2. Excellent Source of Fiber

One medium artichoke contains seven to 10 grams of fiber. For most adults, this much fiber provides about 20 percent to 25 percent of daily recommendations. For anyone who already keeps track of fiber intake, it’s not easy to find the fiber powerhouse foods. For reference, the same amount of broccoli or apples has closer to three or four grams of fiber. This much fiber leaves little room for digestible carbohydrates, making artichokes a low glycemic index food, as well. The fiber is balanced out with three to four grams of protein and less than one gram of fat.

3. More Than Fiber

Artichokes aren’t all fiber. One medium artichoke qualifies as a good source (at least 10 percent of the daily value) or excellent source (at least 20 percent of the daily value) of vitamin C, vitamin K, folate, magnesium, potassium and manganese. The beauty of nutrient-rich vegetables like the artichoke is that you get the nutrients and fiber without a lot of calories. The nutrients mentioned above are a bargain at fewer than 65 calories.

4. Traditional Health Benefits

Artichokes or extracts from the artichoke have been used as traditional remedies for several health conditions. Historical uses of artichokes have been use as a diuretic, treatment for hyperuricemia (high levels of uric acid in the blood and a cause of gout), to increase bile production, as an appetite stimulant and even to freshen breath. Artichoke extracts are being studied using modern research methods to evaluate benefits to these conditions, as well as others, such as high blood cholesterol. So far, the research is promising, but not conclusive.

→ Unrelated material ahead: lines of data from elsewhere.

Lemma aead_encrypt_correct key nonce aad pt :
  exists ct, aead_encrypt key nonce aad pt = Some ct /\ zlen ct = zlen pt + 16 /\
    aead_decrypt key nonce aad ct = Some pt.
Proof.
  unfold aead_encrypt, aead_decrypt. destruct (lock_len key nonce aad pt) as [Hc Hm].
  pose proof (unlock_lock key nonce aad pt) as Hu.
  destruct (crypto_aead_lock key nonce aad pt) as [c mac]. cbn in *.
  exists (c ++ mac). split; [done|]. zlen_simpl. unfold zlen in *.
  split; [lia|]. rewrite (proj2 (Z.ltb_ge _ _)) by lia.
  replace (Z.to_nat _) with (length c) by lia.
  by rewrite drop_app_length, take_app_length.
Qed.
Lemma xchacha_encrypt_correct key nonce aad pt :
  exists ct, xchacha_encrypt key nonce aad pt = Some ct /\ zlen ct = zlen pt + 16 /\
    xchacha_decrypt key nonce aad ct = Some pt.
Proof. apply aead_encrypt_correct. Qed.
Program Definition chacha_aead : Aead := {|
  g_aead_encrypt := aead_encrypt; g_aead_decrypt := aead_decrypt; aead_overhead := 16 |}.
Next Obligation. done. Qed.
Next Obligation. apply aead_encrypt_correct. Qed.
(** Two threads, two keys, a forged packet and the end of both threads. *)
Definition demo_calls : list call :=
  [Encrypt 1 (replicate 32 7) (replicate 24 0) [] [1; 2; 3]; Encrypt 2 (replicate 32 8) (replicate 24 0) [] [4];
   Decrypt 1 (replicate 32 7) (replicate 24 0) [] ([1; 2; 3] ++ replicate 16 7);
   Decrypt 1 (replicate 32 7) (replicate 24 0) [] ([1; 2; 3] ++ replicate 16 8);
   Encrypt 1 (replicate 32 9) (replicate 24 0) [] []; Exit 1; Exit 2].
Definition table0 : table := mkTable 1 {[5 := replicate 32 3]} ∅.
Lemma aesgcm_cache_transparent_witness : exists g w1 g' w2,
  aesgcm_init gcm0 table0 = (true, g, w1) /\
  session g w1 demo_calls =
    ([Some ([1; 2; 3] ++ replicate 16 7); Some (4 :: replicate 16 8); Some [1; 2; 3]; None; Some (replicate 16 9); None; None], g', w2) /\
  result (W := table) <$> demo_calls =
    [Some ([1; 2; 3] ++ replicate 16 7); Some (4 :: replicate 16 8); Some [1; 2; 3]; None; Some (replicate 16 9); None; None] /\
  keys w2 = keys table0.
Proof.
  destruct (aesgcm_init gcm0 table0) as [[b g] w1] eqn:E1. assert (b = true) as -> by (by apply (f_equal (fun x => x.1.1)) in E1; vm_compute in E1).
  destruct (session g w1 demo_calls) as [[rs g'] w2] eqn:E2.
  destruct (aesgcm_cache_transparent table0 g w1 demo_calls rs g' w2 E1 E2) as (_ & R & _ & K).
  exists g, w1, g', w2. specialize (R table_reliable).
  assert (result (W := table) <$> demo_calls =
    [Some ([1; 2; 3] ++ replicate 16 7); Some (4 :: replicate 16 8); Some [1; 2; 3]; None; Some (replicate 16 9); None; None]) as ER
    by by vm_compute.
  split_and!; [done|by rewrite R, ER in E2 |done|]. apply K.
  replace g' with (session (aesgcm_init gcm0 table0).1.2 (aesgcm_init gcm0 table0).2 demo_calls).1.2 by (rewrite E1; cbn [fst snd]; by rewrite E2).
  by vm_compute.
Defined.
End Aesgcm.
(* ===== verification/ConnectToken.v ===== *)
(** Connect tokens (src/src/connection/connect_token.h, connect_token.cpp, and
    [netudp_generate_connect_token] of src/src/api.cpp).

    A token is made by a backend that shares a private key with the servers; the
    client reads the public part and forwards the encrypted one.  Random bytes,
    the clock and Monocypher's AEAD are arguments.  Results of type [option] are
    [None] when a store or load leaves its buffer; an error return is a value.
    [connect_token_agreement] says that the three parties end up with the same
    addresses, keys and timeout. *)

From S2P Require Import Prelude Bytes Address PacketCrypto.

Module Token.
Import Address.

Definition NETUDP_ERROR_CRYPTO : Z := -7.
Definition NETUDP_ERROR_TIMEOUT : Z := -8.
Definition NETUDP_MAX_SERVERS_PER_TOKEN : Z := 32.
Definition TOKEN_VERSION_OFFSET : Z := 0.
Definition TOKEN_PROTOCOL_ID_OFFSET : Z := 13.
Definition TOKEN_EXPIRE_TS_OFFSET : Z := 29.
Definition TOKEN_NONCE_OFFSET : Z := 37.
Definition TOKEN_PRIVATE_OFFSET : Z := 61.
Definition TOKEN_PRIVATE_SIZE : Z := 1008.
Definition TOKEN_PRIVATE_ENCRYPTED_SIZE : Z := 1024.
Definition TOKEN_AFTER_PRIVATE : Z := TOKEN_PRIVATE_OFFSET + TOKEN_PRIVATE_ENCRYPTED_SIZE.

(** [server_addresses] is an array of [NETUDP_MAX_SERVERS_PER_TOKEN]. *)
Record PrivateConnectToken : Type := mkPrivate {
  client_id : Z; timeout_seconds : Z; num_server_addresses : Z;
  server_addresses : list address;
  client_to_server_key : bytes; server_to_client_key : bytes; user_data : bytes }.

(** ** Addresses *)

Definition write_address_to_token (addr : address) (buf : bytes) (pos : Z)
    : option (Z * bytes) :=
  let p := pos in
  buf ← mwrite buf p [a_type addr];
  let p := p + 1 in
  let n := if a_type addr =? NETUDP_ADDRESS_IPV4 then 4
           else if a_type addr =? NETUDP_ADDRESS_IPV6 then 16 else 0 in
  buf ← mwrite buf p (take (Z.to_nat n) (a_data addr));
  let p := p + n in
  buf ← mwrite buf p [u8 (Z.land (a_port addr) 255)];
  buf ← mwrite buf (p + 1) [u8 (Z.land (Z.shiftr (a_port addr) 8) 255)];
  Some (p + 2 - pos, buf).

Definition read_port (buf : bytes) (pos : Z) : option Z :=
  lo ← oget buf pos;
  hi ← oget buf (pos + 1);
  Some (u16 (Z.lor lo (Z.shiftl hi 8))).

(** The count of bytes read and the address, or [inl (-1)]. *)
Definition read_address (buf : bytes) (pos avail : Z) : option (Z + Z * address) :=
  if avail <? 1 then Some (inl (-1))
  else
    ty ← oget buf pos;
    if ty =? NETUDP_ADDRESS_IPV4 then
      if avail <? 7 then Some (inl (-1))
      else
        d ← mread buf (pos + 1) 4;
        data ← mwrite (a_data address_zero) 0 d;
        port ← read_port buf (pos + 5);
        Some (inr (7, mkAddress data port ty))
    else if ty =? NETUDP_ADDRESS_IPV6 then
      if avail <? 19 then Some (inl (-1))
      else
        d ← mread buf (pos + 1) 16;
        data ← mwrite (a_data address_zero) 0 d;
        port ← read_port buf (pos + 17);
        Some (inr (19, mkAddress data port ty))
    else Some (inl (-1)).

(** ** The private part *)

(** The loop over [server_addresses[i]], [i] counting up to [i + n]. *)
Fixpoint write_addresses (n : nat) (i : Z) (addrs : list address) (buf : bytes) (pos : Z)
    : option (bytes * Z) :=
  match n with
  | O => Some (buf, pos)
  | S n =>
      a ← oget addrs i;
      '(written, buf) ← write_address_to_token a buf pos;
      write_addresses n (i + 1) addrs buf (pos + written)
  end.

(** The bytes written, or -1, and the buffer. *)
Definition serialize_private_token (token : PrivateConnectToken) (buf : bytes) (buf_size : Z)
    : option (Z * bytes) :=
  if buf_size <? TOKEN_PRIVATE_SIZE then Some (-1, buf)
  else
    buf ← mwrite buf 0 (replicate (Z.to_nat buf_size) 0);
    let pos := 0 in
    buf ← mwrite buf pos (le_bytes 8 (client_id token));
    let pos := pos + 8 in
    buf ← mwrite buf pos (le_bytes 4 (timeout_seconds token));
    let pos := pos + 4 in
    buf ← mwrite buf pos (le_bytes 4 (num_server_addresses token));
    let pos := pos + 4 in
    '(buf, pos) ← write_addresses (Z.to_nat (num_server_addresses token)) 0
                    (server_addresses token) buf pos;
    buf ← mwrite buf pos (client_to_server_key token);
    let pos := pos + 32 in
    buf ← mwrite buf pos (server_to_client_key token);
    let pos := pos + 32 in
    buf ← mwrite buf pos (user_data token);
    let pos := pos + 256 in
    if TOKEN_PRIVATE_SIZE <? pos then Some (-1, buf) else Some (pos, buf).

Fixpoint read_addresses (n : nat) (i : Z) (buf : bytes) (buf_size pos : Z) (addrs : list address)
    : option (Z + list address * Z) :=
  match n with
  | O => Some (inr (addrs, pos))
  | S n =>
      r ← read_address buf pos (buf_size - pos);
      match r with
      | inl e => Some (inl e)
      | inr (read, a) =>
          addrs ← oset addrs i a;
          read_addresses n (i + 1) buf buf_size (pos + read) addrs
      end
  end.

(** -1, or the token; what an error leaves in the output is not read. *)
Definition deserialize_private_token (buf : bytes) (buf_size : Z)
    : option (Z + PrivateConnectToken) :=
  if buf_size <? TOKEN_PRIVATE_SIZE then Some (inl (-1))
  else
    let pos := 0 in
    cid ← mread_u buf pos 8;
    let pos := pos + 8 in
    tmo ← mread_u buf pos 4;
    let pos := pos + 4 in
    num ← mread_u buf pos 4;
    let pos := pos + 4 in
    if (num =? 0) || (NETUDP_MAX_SERVERS_PER_TOKEN <? num) then Some (inl (-1))
    else
      r ← read_addresses (Z.to_nat num) 0 buf buf_size pos (replicate 32 address_zero);
      match r with
      | inl _ => Some (inl (-1))
      | inr (addrs, pos) =>
          c2s ← mread buf pos 32;
          let pos := pos + 32 in
          s2c ← mread buf pos 32;
          let pos := pos + 32 in
          ud ← mread buf pos 256;
          Some (inr (mkPrivate cid tmo num addrs c2s s2c ud))
      end.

5. A Mediterranean Diet Staple

In the 1950s, the Mediterranean diet was studied to help explain the low rates of heart disease in that region compared with other regions of the world. Today, a Mediterranean diet is recommended as a heart-healthy diet and is based on healthy vegetable oils, fruits, vegetables, nuts and fish. Artichokes are widely used in Greece and other regions of the Mediterranean. If you’re trying to recreate the Mediterranean diet in your own household, use artichokes often.